**Task description**
Below are entries; copy exactly the lines from the one with "Definition alloc_node : M" through the one with "t <- malloc_table ;;", both included, and leave out the rest.

**Records for processing**
(** [*c], and the assignment to fields of [*c] *)
Definition cs_load (c : Z) : M S cspace_t := fun s =>
  if c =? 0 then Err FNull
  else match cspaces s !! c with Some x => Ok (x, s) | None => Err FBounds end.
Definition cs_update (c : Z) (f : cspace_t -> cspace_t) : M S unit :=
  x <- cs_load c ;; modify (cs_upd c (f x)).

Definition sel4_error (err : Z) : M S unit := c_assert (err =? 0).

(** A new table of [CSPACE_NODE_SIZE_IN_SLOTS] words. *)
Definition new_table : list Z := map garbage (seqZ 0 CSPACE_NODE_SIZE_IN_SLOTS).
Definition malloc_table : M S (option (list Z)) :=
  ok <- ecall cspace_malloc ;; ret (if (ok : bool) then Some new_table else None).

(** [c->level1_alloc_table[i] = x] *)
Definition set_level1_entry (c i x : Z) : M S unit :=
  cs <- cs_load c ;;
  in_bounds (level1_alloc_table cs) i ;;;
  cs_update c (set_level1 (insertZ i (u32 x) (level1_alloc_table cs))).
(** [c->level2_alloc_tables[i] = t] *)
Definition set_level2_table (c i : Z) (t : option (list Z)) : M S unit :=
  cs <- cs_load c ;;
  in_bounds (level2_alloc_tables cs) i ;;;
  cs_update c (set_level2 (insertZ i t (level2_alloc_tables cs))).
(** [c->level2_alloc_tables[i][j]] *)
Definition get_level2_entry (c i j : Z) : M S Z :=
  cs <- cs_load c ;;
  t <- rd (level2_alloc_tables cs) i ;;
  match t with
  | None => fail FNull
  | Some t => rd t j
  end.
(** [c->level2_alloc_tables[i][j] = x] *)
Definition set_level2_entry (c i j x : Z) : M S unit :=
  cs <- cs_load c ;;
  t <- rd (level2_alloc_tables cs) i ;;
  match t with
  | None => fail FNull
  | Some t =>
      in_bounds t j ;;;
      cs_update c (set_level2 (insertZ i (Some (insertZ j (u32 x) t)) (level2_alloc_tables cs)))
  end.

(** *** helpers.c *)

Definition cspace_retype_depth (c : Z) : M S Z :=
  cs <- cs_load c ;;
  if levels cs =? 1 then ret 0
  else if levels cs =? 2 then ret (32 - CSPACE_NODE_SIZE_IN_SLOTS_BITS)
  else c_assert false ;;; ret 0.

Definition cspace_alloc_level1_index (c : Z) : M S Z :=
  cs <- cs_load c ;;
  let s := next_level1_free_index cs in
  c_assert (negb (s =? CSPACE_NOSLOT)) ;;;
  n <- rd (level1_alloc_table cs) s ;;
  cs_update c (set_next1 (i32 n)) ;;;
  ret s.

Definition cspace_free_level1_index (c s : Z) : M S Z :=
  c_assert ((0 <=? s) && (s <? CSPACE_NODE_SIZE_IN_SLOTS)) ;;;
  cs <- cs_load c ;;
  set_level1_entry c s (next_level1_free_index cs) ;;;
  cs_update c (set_next1 s) ;;;
  ret CSPACE_NOERROR.

(** [cspace_ut_alloc] of a node and [cspace_ut_translate] of its address. *)
Definition alloc_node : M S (Z * Z * Z) :=
  a <- ecall (cspace_ut_alloc CSPACE_NODE_SIZE_IN_MEM_BITS) ;;
  c_assert (negb (a =? 0)) ;;;
  let! (err, ut_cptr, offset) := ecall (cspace_ut_translate a) in
  c_assert (err =? CSPACE_NOERROR) ;;;
  ret (a, ut_cptr, offset).

(** The rounds of the loops over the slots [j] of the tables: [i] is the index
    of the current table, which is allocated at its first slot. *)
Definition enter_table (c j i : Z) : M S Z :=
  if CSPACE_LEAF_OFFSET j =? 0 then
    let i := leaf_index j in
    t <- malloc_table ;;
    set_level2_table c i t ;;;
    c_assert (bool_decide (is_Some t)) ;;;
    ret i
  else ret i.

Definition link_slot (c j i : Z) : M S Z :=
  i <- enter_table c j i ;;
  set_level2_entry c i (CSPACE_LEAF_OFFSET j) (j + 1) ;;;
  ret i.

Definition grow_level2 (c : Z) : M S unit :=
  l1 <- cspace_alloc_level1_index c ;;
  let l1 := u32 l1 in
  c_assert (negb (l1 =? u32 CSPACE_NOSLOT)) ;;;
  let! (v, ut_cptr, offset) := alloc_node in
  set_level1_entry c l1 v ;;;
  cs <- cs_load c ;;
  serr <- ecall (seL4_Untyped_RetypeAtOffset ut_cptr seL4_CapTableObject offset
                   CSPACE_NODE_SIZE_IN_SLOTS_BITS (root_cnode cs) 0 0 l1 1) ;;
  c_assert (serr =? 0) ;;;
  let lo := Z.shiftl l1 CSPACE_NODE_SIZE_IN_SLOTS_BITS in
  let hi := Z.shiftl (l1 + 1) CSPACE_NODE_SIZE_IN_SLOTS_BITS - 1 in
  i <- for_carry lo hi (link_slot c) (leaf_index lo) ;;
  set_level2_entry c i (CSPACE_LEAF_OFFSET hi) CSPACE_NULL ;;;
  cs_update c (set_num CSPACE_NODE_SIZE_IN_SLOTS) ;;;
  cs_update c (set_next2 (i32 lo)).

Definition take_level2_slot (c : Z) : M S Z :=
  cs <- cs_load c ;;
  let s := u32 (next_level2_free_slot cs) in
  n <- get_level2_entry c (leaf_index s) (CSPACE_LEAF_OFFSET s) ;;
  cs_update c (set_next2 (i32 n)) ;;;
  cs_update c (set_num (u32 (num_free_slots cs - 1))) ;;;
  ret s.

Definition cspace_alloc_level2_slot (c : Z) : M S Z :=
  cs <- cs_load c ;;
  (if num_free_slots cs <=? 0 then grow_level2 c else ret tt) ;;;
  take_level2_slot c.

Definition cspace_free_level2_slot (c s : Z) : M S Z :=
  c_assert ((0 <=? s) && (s <? CSPACE_NODE_SIZE_IN_SLOTS * CSPACE_NODE_SIZE_IN_SLOTS)) ;;;
  cs <- cs_load c ;;
  set_level2_entry c (leaf_index s) (CSPACE_LEAF_OFFSET s) (next_level2_free_slot cs) ;;;
  cs_update c (set_next2 (i32 s)) ;;;
  cs_update c (set_num (u32 (num_free_slots cs + 1))) ;;;
  ret CSPACE_NOERROR.

(** *** cspace.c: slots *)

Definition cspace_alloc_slot (c : Z) : M S Z :=
  c_assert (negb (c =? 0)) ;;;
  cs <- cs_load c ;;
  if levels cs =? 1 then
    if 0 <? num_free_slots cs then
      cs_update c (set_num (u32 (num_free_slots cs - 1))) ;;;
      r <- cspace_alloc_level1_index c ;;
      let r := u32 r in
      if r =? u32 CSPACE_NOSLOT then ret CSPACE_NULL else ret r
    else ret CSPACE_NULL
  else if levels cs =? 2 then cspace_alloc_level2_slot c
  else c_assert false ;;; ret CSPACE_NULL.

Definition cspace_free_slot (c slot : Z) : M S Z :=
  c_assert (negb (c =? 0)) ;;;
  c_assert (negb (slot =? CSPACE_NULL)) ;;;
  cs <- cs_load c ;;
  if levels cs =? 1 then
    cs_update c (set_num (u32 (num_free_slots cs + 1))) ;;;
    cspace_free_level1_index c (i32 slot)
  else if levels cs =? 2 then cspace_free_level2_slot c slot
  else c_assert false ;;; ret CSPACE_NOERROR.

(** *** cspace.c: capabilities *)

(** The returned pair is the error code and, when a slot was allocated, what is
    stored in [*p]. *)
Definition cspace_ut_retype_addr (address type size_bits c : Z) : M S (Z * option Z) :=
  new <- cspace_alloc_slot c ;;
  if new =? CSPACE_NULL then ret (seL4_NotEnoughMemory, None)
  else
    let! (err, ut_cptr, offset) := ecall (cspace_ut_translate address) in
    if negb (err =? 0) then ret (err, Some new)
    else
      cs <- cs_load c ;;
      err <- ecall (seL4_Untyped_RetypeAtOffset ut_cptr type offset size_bits (root_cnode cs)
                      (leaf_index new) (CSPACE_DEPTH - CSPACE_NODE_SIZE_IN_SLOTS_BITS)
                      (CSPACE_LEAF_OFFSET new) 1) ;;
      ret (err, Some new).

**Worked solution**
Definition alloc_node : M S (Z * Z * Z) :=
  a <- ecall (cspace_ut_alloc CSPACE_NODE_SIZE_IN_MEM_BITS) ;;
  c_assert (negb (a =? 0)) ;;;
  let! (err, ut_cptr, offset) := ecall (cspace_ut_translate a) in
  c_assert (err =? CSPACE_NOERROR) ;;;
  ret (a, ut_cptr, offset).

(** The rounds of the loops over the slots [j] of the tables: [i] is the index
    of the current table, which is allocated at its first slot. *)
Definition enter_table (c j i : Z) : M S Z :=
  if CSPACE_LEAF_OFFSET j =? 0 then
    let i := leaf_index j in
    t <- malloc_table ;;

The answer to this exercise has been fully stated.